En 1990, la renommée de COCTEAU TWINS commence à se répandre un peu partout en Europe. Le groupe quitte la sphère plus ou moins confidentielle qui était la sienne jusqu’alors. Heaven or Las Vegas accède même à un certain succès commercial. Pourtant, parallèlement à cette reconnaissance publique (la critique étant déjà acquise à sa cause depuis quelques années déjà), le groupe de Robin Guthrie traverse une période de turbulence. Cela n’émane pas de dissensions internes, comme on pourrait s’y attendre au sein d’un groupe formé depuis près de huit ans. En vérité, le trio écossais envisage sérieusement de quitter son label natal : 4AD. Le contrat qui les lie avec ce dernier les oblige à lui livrer un nouvel opus. Ce sera Heaven or Las Vegas.

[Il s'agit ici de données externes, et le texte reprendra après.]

(** Pipes no other endpoint has can go. *)
Lemma remove_session_entries t ps uri w r :
  tables_ok t ps ->
  (forall u e w' r', u <> uri -> t_endpoints t !! u = Some e -> pipe_ids e = Some (w', r') -> w' <> w /\ r' <> r) ->
  (forall u e, t_endpoints (remove_session uri w r t) !! u = Some e -> entry_ok (remove_session uri w r t) u e) /\
  (forall u1 u2 e1 e2 w' r1 r2,
    t_endpoints (remove_session uri w r t) !! u1 = Some e1 -> t_endpoints (remove_session uri w r t) !! u2 = Some e2 ->
    pipe_ids e1 = Some (w', r1) -> pipe_ids e2 = Some (w', r2) -> u1 = u2).
Proof.
  intros [H1 H2 _ _ _ _ _] Hfr. cbn. split.
  - intros u e. rewrite lookup_delete_Some. intros [Hne He]. destruct (H1 u e He) as [Hue Hok]. split; [done|].
    destruct (endpoint_type e); [done|]. destruct Hok as (Ht & w' & r' & Hp' & Hw' & Hr' & ? & ?).
    destruct (Hfr u e w' r' ltac:(done) He Hp'). split; [done|]. exists w', r'. cbn. by rewrite !lookup_delete_ne.
  - intros u1 u2 e1 e2 w' r1 r2 [_ E1]%lookup_delete_Some [_ E2]%lookup_delete_Some. by eapply H2.
Qed.

(** The connection is taken back. *)
Lemma tables_retracted t ps1 p ps2 :
  tables_ok t (ps1 ++ p :: ps2) ->
  tables_ok (remove_session (inproc_uri (con_name p)) (con_write_id p) (con_read_id p) t) (ps1 ++ ps2).
Proof.
  intros Hok. pose proof Hok as [H1 H2 H3 H4 H5 H6 H7].
  destruct (H5 p ltac:(set_solver)) as (_ & _ & Hna & Hp).
  destruct (remove_session_entries t _ (inproc_uri (con_name p)) (con_write_id p) (con_read_id p) Hok) as [A1 A2].
  { intros u e w' r' Hne He Hpi. specialize (Hp u e w' r' He Hpi). naive_solver. }
  split; [done|done|..]; cbn.
  - intros r Ha. rewrite lookup_delete_ne by (by intros <-). by apply H3.
  - intros u e w r [Hne He]%lookup_delete_Some Hpi. destruct (H4 u e w r He Hpi) as [|Hr]; [by left|right].
    rewrite fmap_app, fmap_cons, elem_of_app, elem_of_cons in Hr. rewrite fmap_app, elem_of_app.
    destruct Hr as [?|[->|?]]; [auto| |auto]. destruct Hne. symmetry. by apply (Hp u e w (con_read_id p) He Hpi); right.
  - intros p' Hp'. destruct (H5 p') as (P1 & P2 & P3 & P4); [rewrite elem_of_app in *; rewrite elem_of_cons; tauto|].
    split_and!; [done..|]. intros u e w r [_ He]%lookup_delete_Some. by eapply P4.
  - rewrite fmap_app, fmap_cons in H6. rewrite fmap_app. apply NoDup_app in H6 as (N1 & Hd & [_ N2]%NoDup_cons). apply NoDup_app.
    split_and!; [done| |done]. intros x Hx Hx2. apply (Hd x Hx). by right.
  - intros r u [_ Hr]%lookup_delete_Some. by eapply H7.
Qed.

(** A session that is gone, and the socket type told. *)
Lemma tables_disconnected t ps uri ei w r :
  tables_ok t ps -> t_endpoints t !! uri = Some ei -> pipe_ids ei = Some (w, r) ->
  tables_ok (detach_pipe r (remove_session uri w r t)) ps.
Proof.
  intros Hok Hei Hpi. pose proof Hok as [H1 H2 H3 H4 H5 H6 H7].
  assert (Hfr : forall u e w' r', u <> uri -> t_endpoints t !! u = Some e -> pipe_ids e = Some (w', r') -> w' <> w /\ r' <> r).
  { intros u e w' r' Hne He Hp'. split; [intros ->; apply Hne; by eapply H2|intros ->; apply Hne].
    destruct (H1 u e He) as [_ Hoe], (H1 uri ei Hei) as [_ Hoi].
    destruct (endpoint_type e), (endpoint_type ei); [by destruct Hoe; congruence..| | ]; [by destruct Hoi; congruence|].
    destruct Hoe as (_ & ? & ? & Ee & _ & Re & _), Hoi as (_ & ? & ? & Ei & _ & Ri & _). congruence. }
  destruct (remove_session_entries t ps uri w r Hok Hfr) as [A1 A2]. split; [done|done|..]; cbn.
  - intros r'. rewrite elem_of_difference, not_elem_of_singleton. intros [Ha Hne]. rewrite lookup_delete_ne by done. by apply H3.
  - intros u e w' r' [Hne He]%lookup_delete_Some Hp'. destruct (Hfr u e w' r' ltac:(done) He Hp').
    destruct (H4 u e w' r' He Hp'); [left; set_solver|by right].
  - intros p Hp. destruct (H5 p Hp) as (P1 & P2 & P3 & P4). split_and!; [done..|set_solver|].
    intros u e w' r' [_ He]%lookup_delete_Some. by eapply P4.
  - done.
  - intros r' u [_ Hr]%lookup_delete_Some. by eapply H7.
Qed.

(** Listeners. *)
Definition set_endpoints (m : gmap string EndpointInfo) t : Tables :=
  mkTables m (t_pipes_tx t) (t_uri t) (t_attached t) (t_next t).

Lemma tables_bound t ps uri ei :
  tables_ok t ps -> t_endpoints t !! uri = None -> endpoint_uri ei = uri -> endpoint_type ei = Listener ->
  pipe_ids ei = None -> is_Some (task_handle ei) -> tables_ok (set_endpoints (<[uri := ei]> (t_endpoints t)) t) ps.
Proof.
  intros [H1 H2 H3 H4 H5 H6 H7] Hn Hu Hty Hpi Hta. split; cbn; [..|done|done].
  - intros u e. rewrite lookup_insert_Some. intros [[<- <-]|[_ He]]; [|by apply H1]. split; [done|]. by rewrite Hty.
  - intros u1 u2 e1 e2 w r1 r2. rewrite !lookup_insert_Some. intros [[_ <-]|[_ E1]] [[_ <-]|[_ E2]]; [congruence..|by eapply H2].
  - done.
  - intros u e w r. rewrite lookup_insert_Some. intros [[_ <-]|[_ He]]; [congruence|by eapply H4].
  - intros p Hp. destruct (H5 p Hp) as (P1 & P2 & P3 & P4). split_and!; [done..|]. intros u e w r.
    rewrite lookup_insert_Some. intros [[_ <-]|[_ He]]; [congruence|by eapply P4].
Qed.

Lemma tables_unbound t ps uri : tables_ok t ps -> tables_ok (set_endpoints (delete uri (t_endpoints t)) t) ps.
Proof.
  intros [H1 H2 H3 H4 H5 H6 H7]. split; cbn; [..|done|done].
  - intros u e [_ He]%lookup_delete_Some. by apply H1.
  - intros u1 u2 e1 e2 w r1 r2 [_ E1]%lookup_delete_Some [_ E2]%lookup_delete_Some. by eapply H2.
  - done.
  - intros u e w r [_ He]%lookup_delete_Some. by eapply H4.
  - intros p Hp. destruct (H5 p Hp) as (P1 & P2 & P3 & P4). split_and!; [done..|]. intros u e w r [_ He]%lookup_delete_Some. by eapply P4.
Qed.

(** The type of the peer becomes known. *)
Lemma tables_identified t ps uri ty :
  tables_ok t ps -> tables_ok (set_endpoints (alter (fun i => i <| peer_type := ty |>) uri (t_endpoints t)) t) ps.
Proof.
  intros [H1 H2 H3 H4 H5 H6 H7].
  assert (Hl : forall u e, alter (fun i : EndpointInfo => i <| peer_type := ty |>) uri (t_endpoints t) !! u = Some e ->
    exists e', t_endpoints t !! u = Some e' /\ endpoint_uri e = endpoint_uri e' /\ endpoint_type e = endpoint_type e' /\
      pipe_ids e = pipe_ids e' /\ task_handle e = task_handle e').
  { intros u e. destruct (decide (uri = u)) as [<-|].
    - rewrite lookup_alter_eq, fmap_Some. intros (e' & He & ->). by exists e'.
    - rewrite lookup_alter_ne by done. intros He. by exists e. }
  split; cbn; [..|done|done].
  - intros u e (e' & He & Eu & Et & Ep & Ek)%Hl. destruct (H1 u e' He) as [? Ho]. split; [congruence|]. by rewrite Et, Ep, Ek.
  - intros u1 u2 e1 e2 w r1 r2 (e1' & E1 & _ & _ & P1 & _)%Hl (e2' & E2 & _ & _ & P2 & _)%Hl. rewrite P1, P2. by eapply H2.
  - done.
  - intros u e w r (e' & He & _ & _ & P & _)%Hl. rewrite P. by eapply H4.
  - intros p Hp. destruct (H5 p Hp) as (P1 & P2 & P3 & P4). split_and!; [done..|].
    intros u e w r (e' & He & _ & _ & P & _)%Hl. rewrite P. by eapply P4.
Qed.

(** ** The core *)

Section Core.
Context `{HN : Notify} `{HF : Fibre} {L : Type} `{HL : ISocket L} `{HO : HashOrder}.
Abbreviation core := (SocketCore L).
Implicit Types (c : core) (env : Env).

Definition tables c : Tables :=
  mkTables (endpoints (core_state c)) (pipes_tx (core_state c)) (pipe_read_id_to_endpoint_uri (core_state c)) (attached c)
    (next_handle (context c)).

Lemma tables_fold {A} (f : core -> A -> core) l c :
  (forall c a, tables (f c a) = tables c) -> tables (foldl f c l) = tables c.
Proof. intros Hf. revert c. induction l as [|a l IH]; intros c; [done|]. cbn. by rewrite IH, Hf. Qed.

4AD a depuis cette époque bénie des 80′ et 90′ acquis une excellente réputation. Ce label originaire d’Edimbourg a symbolisé le combat de David contre Goliath, la lutte courageuse et intelligente d’une maison de disques indépendante contre la suprématie des mastodontes (WARNER, MERCURY, EMI…) Chez 4AD, on choie les artistes en leur accordant une paix royale, ce qui dans le domaine artistique se traduit par une liberté créatrice totale. Les groupes que le label signait composaient la musique qui leur était chère, pas celle qu’était censé attendre le public. C’est ainsi que 4AD a révélé des groupes à la forte identité dont les chefs de file étaient COCTEAU TWINS et DEAD CAN DANCE, plus tard les PIXIES.

Dans un entretien accordé à MAGIC (revue disparue aujourd’hui), le guitariste expliquait que le groupe se sentait en porte à faux avec l’image artistique que son label lui faisait porter. Dans les années 80, COCTEAU TWINS passait en effet pour un groupe intello à forte tendance autiste, ce que suggéraient peut-être les pochettes vaporeuses et oniriques de leurs opus respectifs. La direction artistique des pochettes était l’oeuvre d’un studio devenu célèbre, 23 Enveloppe, au sein duquel officiait Vaughan Oliver, designer graphiste qui réalisa de superbes paysages abstraits pour illustrer la musique du groupe. Cette esthétique précieuse ne convenait pas semble-t-il aux principaux concernés dont le guitariste et le bassiste qui mettent en évidence plutôt leur culture populaire, le football par exemple.

Quelles cicatrices a laissées cette tempête sous un crâne? Du point de vue artistique, le nouvel album s’inscrit dans la juste continuité du précédent. COCTEAU TWINS conserve le son sophistiqué qui lui est propre. Simon Raymonde inonde l’espace sonore de sa batterie climatique et la guitare électrique de Robin Guthrie nous envoûte toujours de ses arpèges magiques. C’est du côté d’Elizabeth Fraser que se produit le changement le plus notable. La chanteuse pour la première fois de sa carrière délivre de vraies paroles en lieu et place des onomatopées qui ont fait pourtant sa réputation, différence qui confère aux chansons un trait plus « mainstream ». A l’écoute des 10 titres de l’album, il est évident que le groupe vise un plus large public. Heaven or Las Vegas s’offre comme un disque de pop, ni plus ni moins. Cela tombe bien : Robin Guthrie n’a jamais caché son plaisir à trousser des couplets-refrains accrocheurs ni son ambition de créer la chanson pop parfaite : rappelez-vous les perles qu’étaient en leur temps « Suggar Hiccup », « Peppermint Pig », « Pearly Drewdrops’ Drop », « Aikea-Guinea », « Carolyn’s Fingers ». Si auparavant ces titres accrocheurs ponctuaient des albums par ailleurs peu conventionnels, avec ledit opus ils en constituent l’épine dorsale, ce qui conduit l’album à figurer parmi les plus accessibles de COCTEAU TWINS.